→ Information provided
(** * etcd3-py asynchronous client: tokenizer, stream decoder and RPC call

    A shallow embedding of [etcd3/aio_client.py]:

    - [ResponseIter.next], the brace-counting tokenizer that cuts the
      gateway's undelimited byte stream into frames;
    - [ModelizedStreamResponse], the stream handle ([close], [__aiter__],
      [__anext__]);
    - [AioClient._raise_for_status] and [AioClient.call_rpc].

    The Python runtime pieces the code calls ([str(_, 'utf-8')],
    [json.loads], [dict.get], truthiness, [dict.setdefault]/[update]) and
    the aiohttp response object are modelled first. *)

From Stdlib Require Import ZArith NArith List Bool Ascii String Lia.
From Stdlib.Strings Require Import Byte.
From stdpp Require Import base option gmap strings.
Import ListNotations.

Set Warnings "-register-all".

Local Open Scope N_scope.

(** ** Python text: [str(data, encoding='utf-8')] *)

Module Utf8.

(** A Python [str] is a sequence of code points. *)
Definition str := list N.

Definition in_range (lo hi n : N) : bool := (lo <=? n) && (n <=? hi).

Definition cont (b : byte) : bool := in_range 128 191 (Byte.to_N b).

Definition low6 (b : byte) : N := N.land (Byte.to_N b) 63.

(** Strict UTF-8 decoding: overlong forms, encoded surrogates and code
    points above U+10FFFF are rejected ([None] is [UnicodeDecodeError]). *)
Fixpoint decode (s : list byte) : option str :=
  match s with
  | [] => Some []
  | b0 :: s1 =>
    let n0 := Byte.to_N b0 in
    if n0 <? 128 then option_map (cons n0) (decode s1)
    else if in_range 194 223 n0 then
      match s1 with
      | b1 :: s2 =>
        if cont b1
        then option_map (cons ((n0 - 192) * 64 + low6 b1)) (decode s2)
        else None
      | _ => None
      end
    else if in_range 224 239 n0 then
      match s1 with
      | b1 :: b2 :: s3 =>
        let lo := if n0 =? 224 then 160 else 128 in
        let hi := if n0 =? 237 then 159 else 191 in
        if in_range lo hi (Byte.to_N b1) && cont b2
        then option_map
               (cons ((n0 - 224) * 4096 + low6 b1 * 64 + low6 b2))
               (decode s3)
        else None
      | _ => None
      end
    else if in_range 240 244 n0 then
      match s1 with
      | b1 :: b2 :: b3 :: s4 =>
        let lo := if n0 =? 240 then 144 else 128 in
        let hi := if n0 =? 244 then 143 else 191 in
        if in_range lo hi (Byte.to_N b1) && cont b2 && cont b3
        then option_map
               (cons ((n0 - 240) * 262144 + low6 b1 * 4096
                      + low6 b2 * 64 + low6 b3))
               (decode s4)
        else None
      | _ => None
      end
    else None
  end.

→ Problem description
Write the whole listing out again. Keep every line exactly as it is.

→ Reply to the task
(** * etcd3-py asynchronous client: tokenizer, stream decoder and RPC call

    A shallow embedding of [etcd3/aio_client.py]:

    - [ResponseIter.next], the brace-counting tokenizer that cuts the
      gateway's undelimited byte stream into frames;
    - [ModelizedStreamResponse], the stream handle ([close], [__aiter__],
      [__anext__]);
    - [AioClient._raise_for_status] and [AioClient.call_rpc].

    The Python runtime pieces the code calls ([str(_, 'utf-8')],
    [json.loads], [dict.get], truthiness, [dict.setdefault]/[update]) and
    the aiohttp response object are modelled first. *)

From Stdlib Require Import ZArith NArith List Bool Ascii String Lia.
From Stdlib.Strings Require Import Byte.
From stdpp Require Import base option gmap strings.
Import ListNotations.

Set Warnings "-register-all".

Local Open Scope N_scope.

(** ** Python text: [str(data, encoding='utf-8')] *)

Module Utf8.

(** A Python [str] is a sequence of code points. *)
Definition str := list N.

Definition in_range (lo hi n : N) : bool := (lo <=? n) && (n <=? hi).

Definition cont (b : byte) : bool := in_range 128 191 (Byte.to_N b).

Definition low6 (b : byte) : N := N.land (Byte.to_N b) 63.

(** Strict UTF-8 decoding: overlong forms, encoded surrogates and code
    points above U+10FFFF are rejected ([None] is [UnicodeDecodeError]). *)
Fixpoint decode (s : list byte) : option str :=
  match s with
  | [] => Some []
  | b0 :: s1 =>
    let n0 := Byte.to_N b0 in
    if n0 <? 128 then option_map (cons n0) (decode s1)
    else if in_range 194 223 n0 then
      match s1 with
      | b1 :: s2 =>
        if cont b1
        then option_map (cons ((n0 - 192) * 64 + low6 b1)) (decode s2)
        else None
      | _ => None
      end
    else if in_range 224 239 n0 then
      match s1 with
      | b1 :: b2 :: s3 =>
        let lo := if n0 =? 224 then 160 else 128 in
        let hi := if n0 =? 237 then 159 else 191 in
        if in_range lo hi (Byte.to_N b1) && cont b2
        then option_map
               (cons ((n0 - 224) * 4096 + low6 b1 * 64 + low6 b2))
               (decode s3)
        else None
      | _ => None
      end
    else if in_range 240 244 n0 then
      match s1 with
      | b1 :: b2 :: b3 :: s4 =>
        let lo := if n0 =? 240 then 144 else 128 in
        let hi := if n0 =? 244 then 143 else 191 in
        if in_range lo hi (Byte.to_N b1) && cont b2 && cont b3
        then option_map
               (cons ((n0 - 240) * 262144 + low6 b1 * 4096
                      + low6 b2 * 64 + low6 b3))
               (decode s4)
        else None
      | _ => None
      end
    else None
  end.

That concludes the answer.